Editor:
The Cottage Farm project has taken us, and most Langdale residents, completely by surprise.
Alison Nixon, from West Vancouver, who has spearheaded this project in honour of her schizophrenic son, appears to have been rallying influential support and financial backing for her dream, while keeping Coast residents in the dark.
The majority of the audience attending the last-minute meeting held on Sept. 19 at Cardinal Hall expressed their concern and opposition to this project.
The Sunshine Coast is primarily a tourist destination that generates sizable revenue and job opportunities from this sector. No matter how you spin it, a facility for severely disturbed mental patients and recovering addicts will deter the tourist trade.
Ms. Nixon has also purposely ignored the short and long-term consequences her dream will have on our already financially beleaguered infrastructure from roads and ferry numbers to police surveillance and medical emergency services. Neither does she consider the safety factor posed by the proximity of such an at-risk population to our elementary school, neighbourhood park, youth camps and residents.

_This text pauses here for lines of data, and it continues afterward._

(* ===== verification/FramesRelay.v ===== *)
(** * Relay frames (crates/umc-wire/src/frames/relay.rs) *)

From S2P Require Import Prelude FrameTypes Varint WireBytes Codec.

Definition MAX_RELAY_PAYLOAD : usize := 64 * 1024.
Definition MAX_RELAY_DIAGNOSTIC : usize := 256.
Definition MAX_RELAY_AUTH : usize := 1024.
Definition MAX_REQUESTED_LIFETIME_MS : u64 := 24 * 60 * 60 * 1000.

Module RelayOpenFrame.

Record t := mk {
  circuit_id : u64;
  bidirectional : bool;
  store_forward_allowed : bool;
  private_circuit : bool;
  multipath_allowed : bool;
  requested_lifetime : u64;
  requested_byte_quota : u64;
  next_hop_hint : list u8;
  authorization : list u8
}.

Definition MAX_NEXT_HOP_HINT : usize := 1024.

Definition flags (f : t) : u8 :=
  flag f.(multipath_allowed) 0x08
    (flag f.(private_circuit) 0x04
      (flag f.(store_forward_allowed) 0x02
        (flag f.(bidirectional) 0x01 0))).

(** [l != 0 && !(1_000..=MAX_REQUESTED_LIFETIME_MS).contains(&l)]. *)
Definition bad_lifetime (l : u64) : bool :=
  negb (l =? 0) && negb ((1000 <=? l) && (l <=? MAX_REQUESTED_LIFETIME_MS)).

Definition put (f : t) : Enc :=
  put_varint f.(circuit_id)
  >>> put_u8 (flags f)
  >>> put_varint f.(requested_lifetime)
  >>> put_varint f.(requested_byte_quota)
  >>> put_bytes f.(next_hop_hint) MAX_NEXT_HOP_HINT
  >>> put_bytes f.(authorization) MAX_RELAY_AUTH.

Definition encode (f : t) : Result FrameError (list u8) :=
  (refuse (bad_lifetime f.(requested_lifetime)) InvalidPadding
   >>> put_varint FrameType.RELAY_OPEN >>> put f) [].

Definition body : Dec t :=
  circuit_id ← read_varint;
  flags ← read_u8;
  fail_if (has flags 0xF0) InvalidPadding;;
  lifetime ← read_varint;
  fail_if (bad_lifetime lifetime) InvalidPadding;;
  quota ← read_varint;
  nh ← read_bytes MAX_NEXT_HOP_HINT;
  auth ← read_bytes MAX_RELAY_AUTH;
  mret (mk circuit_id (has flags 0x01) (has flags 0x02) (has flags 0x04) (has flags 0x08)
           lifetime quota nh auth).

Definition decode (b : list u8) : Result FrameError (t * usize) := body b 0.

Lemma relay_open_framed f bs :
  encode f = Ok bs -> framed FrameType.RELAY_OPEN body bs f.
Proof.
  intros [Hl H]%refuse_Ok. eapply framed_intro; [exact H|]. unfold put, body, flags.
  repeat codec_step. codec_done f.
Qed.

Lemma relay_open_in_bounds : in_bounds body.
Proof. unfold body. bounds_solve. Qed.

Lemma relay_open_decoded :
  yields body (fun f =>
    (f.(requested_lifetime) = 0 \/ 1000 <= f.(requested_lifetime) <= MAX_REQUESTED_LIFETIME_MS)
    /\ len f.(next_hop_hint) <= MAX_NEXT_HOP_HINT
    /\ len f.(authorization) <= MAX_RELAY_AUTH).
Proof. unfold body. repeat yields_step. unfold bad_lifetime in *. simpl. lia. Qed.

End RelayOpenFrame.

Module RelayStatusFrame.

Record t := mk {
  circuit_id : u64;
  status_sequence : u64;
  status_code : u64;
  bidirectional_granted : bool;
  private_handling_granted : bool;
  multipath_granted : bool;
  downstream_authenticated : bool;
  retryable : bool;
  granted_lifetime : u64;
  granted_byte_quota : u64;
  maximum_relay_payload : u64;
  diagnostic : list u8;
  authentication : list u8
}.

Definition flags (f : t) : u8 :=
  flag f.(retryable) 0x10
    (flag f.(downstream_authenticated) 0x08
      (flag f.(multipath_granted) 0x04
        (flag f.(private_handling_granted) 0x02
          (flag f.(bidirectional_granted) 0x01 0)))).

Definition put (f : t) : Enc :=
  put_varint f.(circuit_id)
  >>> put_varint f.(status_sequence)
  >>> put_varint f.(status_code)
  >>> put_u8 (flags f)
  >>> put_varint f.(granted_lifetime)
  >>> put_varint f.(granted_byte_quota)
  >>> put_varint f.(maximum_relay_payload)
  >>> put_bytes f.(diagnostic) MAX_RELAY_DIAGNOSTIC
  >>> put_bytes f.(authentication) MAX_RELAY_AUTH.

(** Type, length and body: the body is built first. *)
Definition encode (f : t) : Result FrameError (list u8) :=
  body ← put f [];
  (put_varint FrameType.RELAY_STATUS >>> put_varint (len body) >>> put_slice body) [].

Definition body : Dec t :=
  circuit_id ← read_varint;
  seq ← read_varint;
  code ← read_varint;
  flags ← read_u8;
  fail_if (has flags 0xE0) InvalidPadding;;
  lifetime ← read_varint;
  quota ← read_varint;
  max_payload ← read_varint;
  diag ← read_bytes MAX_RELAY_DIAGNOSTIC;
  auth ← read_bytes MAX_RELAY_AUTH;
  mret (mk circuit_id seq code (has flags 0x01) (has flags 0x02) (has flags 0x04)
           (has flags 0x08) (has flags 0x10) lifetime quota max_payload diag auth).

Definition decode (b : list u8) : Result FrameError (t * usize) := body b 0.

(** The declared length delimits the body; bytes of it past the last field are
    skipped. *)
Definition decode_length_delimited (payload : list u8) : Result FrameError (t * usize) :=
  '(l, used) ← map_err VarintErr (Varint.decode payload);
  hi ← ok_or LengthExceedsLimit (checked_add used l);
  body ← ok_or Truncated (get_range payload used hi);
  '(frame, _) ← decode body;
  Ok (frame, hi).

Lemma codec_relay_status f : codec (put f) body f.
Proof. unfold put, body, flags. repeat codec_step. codec_done f. Qed.

Lemma relay_status_in_bounds : in_bounds body.
Proof. unfold body. bounds_solve. Qed.

(** After the type, the delimited decoder reads the frame and consumes it all. *)
Lemma relay_status_delimited f bs :
  encode f = Ok bs ->
  exists tb rest, bs = tb ++ rest
    /\ (forall post, Varint.decode (tb ++ post) = Ok (FrameType.RELAY_STATUS, len tb))
    /\ forall post, len (rest ++ post) <= usize_max ->
         decode_length_delimited (rest ++ post) = Ok (f, len rest).
Proof.
  unfold encode. intros (bd & Hput & H)%bind_Ok.
  destruct (codec_relay_status f _ _ Hput) as (bd' & Hbd & Hr). simpl in Hbd. subst bd'.
  apply bind_Ok in H as (tb & H1%map_err_Ok & H). apply bind_Ok in H as (o2 & H2%map_err_Ok & [= <-]).
  destruct (Varint.encode_into_decode _ _ _ H1) as (tb' & -> & Hd1).
  destruct (Varint.encode_into_decode _ _ _ H2) as (lb & -> & Hd2). simpl in *.
  exists tb', (lb ++ bd). rewrite app_assoc. split; [done|]. split; [done|].
  intros post Hl. unfold decode_length_delimited.
  rewrite <- app_assoc in *. rewrite Hd2. cbn.
  unfold checked_add, usize_max in *. autorewrite with umc in Hl.
  destruct (N.leb_spec (len lb + len bd) u64_max); [|lia]. cbn.
  rewrite get_range_app by done. cbn.
  pose proof (reads_start _ _ [] _ Hr) as Hs. rewrite app_nil_r in Hs.
  unfold decode. rewrite Hs by (unfold usize_max; lia). cbn. by rewrite len_app.
Qed.

Lemma relay_status_delimited_bounds payload f n :
  decode_length_delimited payload = Ok (f, n) -> 0 < n <= len payload.
Proof.
  unfold decode_length_delimited. intros ([l u] & Hd%map_err_Ok & H)%bind_Ok.
  apply bind_Ok in H as (hi & Hc%ok_or_Ok & H). apply bind_Ok in H as (bd & Hg%ok_or_Ok & H).
  apply bind_Ok in H as ([f' m] & _ & [= <- <-]).
  apply Varint.decode_bounds in Hd. apply get_range_Some in Hg. lia.
Qed.

Lemma relay_status_decoded :
  yields body (fun f =>
    len f.(diagnostic) <= MAX_RELAY_DIAGNOSTIC /\ len f.(authentication) <= MAX_RELAY_AUTH).
Proof. unfold body. repeat yields_step. done. Qed.

Lemma relay_status_delimited_decoded payload f n :
  decode_length_delimited payload = Ok (f, n) ->
  len f.(diagnostic) <= MAX_RELAY_DIAGNOSTIC /\ len f.(authentication) <= MAX_RELAY_AUTH.
Proof.
  unfold decode_length_delimited. intros ([l u] & _ & H)%bind_Ok.
  apply bind_Ok in H as (hi & _ & H). apply bind_Ok in H as (bd & _ & H).
  apply bind_Ok in H as ([f' m] & Hd & [= <- <-]). by eapply relay_status_decoded.
Qed.

End RelayStatusFrame.

Module RelayDataFrame.

Record t := mk {
  circuit_id : u64;
  relay_sequence : u64;
  fin : bool;
  ack_requested : bool;
  high_priority : bool;
  data : list u8
}.

Definition is_empty (l : list u8) : bool := len l =? 0.

Definition flags (f : t) : u8 :=
  flag f.(high_priority) 0x04 (flag f.(ack_requested) 0x02 (flag f.(fin) 0x01 0)).

Definition put (f : t) : Enc :=
  put_varint f.(circuit_id)
  >>> put_varint f.(relay_sequence)
  >>> put_u8 (flags f)
  >>> put_bytes f.(data) MAX_RELAY_PAYLOAD.

Definition encode (f : t) : Result FrameError (list u8) :=
  (refuse (MAX_RELAY_PAYLOAD <? len f.(data)) LengthExceedsLimit
   >>> refuse (is_empty f.(data) && negb f.(fin)) InvalidPadding
   >>> put_varint FrameType.RELAY_DATA >>> put f) [].

Definition body : Dec t :=
  circuit_id ← read_varint;
  seq ← read_varint;
  flags ← read_u8;
  fail_if (has flags 0xF8) InvalidPadding;;
  data ← read_bytes MAX_RELAY_PAYLOAD;
  fail_if (is_empty data && negb (has flags 0x01)) InvalidPadding;;
  mret (mk circuit_id seq (has flags 0x01) (has flags 0x02) (has flags 0x04) data).

Definition decode (b : list u8) : Result FrameError (t * usize) := body b 0.

Lemma relay_data_framed f bs :
  encode f = Ok bs -> framed FrameType.RELAY_DATA body bs f.
Proof.
  intros [_ [He H]%refuse_Ok]%refuse_Ok. eapply framed_intro; [exact H|].
  unfold put, body, flags. repeat codec_step. codec_done f.
Qed.

Lemma relay_data_in_bounds : in_bounds body.
Proof. unfold body. bounds_solve. Qed.

Lemma relay_data_decoded :
  yields body (fun f =>
    len f.(data) <= MAX_RELAY_PAYLOAD /\ (len f.(data) = 0 -> f.(fin) = true)).
Proof.
  unfold body. repeat yields_step. unfold is_empty in *. simpl. split; [done|lia].
Qed.

End RelayDataFrame.

Module RelayCloseFrame.

Record t := mk { circuit_id : u64; reason_code : u64; final_relay_sequence : u64 }.

(** "No sequence": [u64::MAX]. *)
Definition NO_SEQUENCE : u64 := u64_max.

Definition put (f : t) : Enc :=
  put_varint f.(circuit_id)
  >>> put_varint f.(reason_code)
  >>> put_varint f.(final_relay_sequence).

Definition encode (f : t) : Result FrameError (list u8) :=
  (put_varint FrameType.RELAY_CLOSE >>> put f) [].

Definition body : Dec t :=
  circuit_id ← read_varint;
  reason ← read_varint;
  final_seq ← read_varint;
  mret (mk circuit_id reason final_seq).

Definition decode (b : list u8) : Result FrameError (t * usize) := body b 0.

Lemma relay_close_framed f bs :
  encode f = Ok bs -> framed FrameType.RELAY_CLOSE body bs f.
Proof.
  intros H. eapply framed_intro; [exact H|]. unfold put, body.
  repeat codec_step. codec_done f.
Qed.

Lemma relay_close_in_bounds : in_bounds body.
Proof. unfold body. bounds_solve. Qed.

End RelayCloseFrame.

How will a sizeable outsider population with multiple mental, emotional and drug-related addictions and disorders affect us? How can their behaviour be predicted or guaranteed by our politicians, law enforcement agencies, by-laws or volunteer health practitioners when it is an open-door facility? Who will pay for their problems once their three-year treatment is "completed" at Cottage Farm and they settle along the Coast?
Our community voice deserves its rightful input into decisions that will be made on our behalf by our Sunshine Coast Regional District planning department, the Agricultural Land Reserve and, ultimately, our elected officials.
Lynne Doupe
Langdale
Editor's note: Coast Reporter published a front-page story on Aug. 6 outlining the project and next steps involved regarding this proposed project.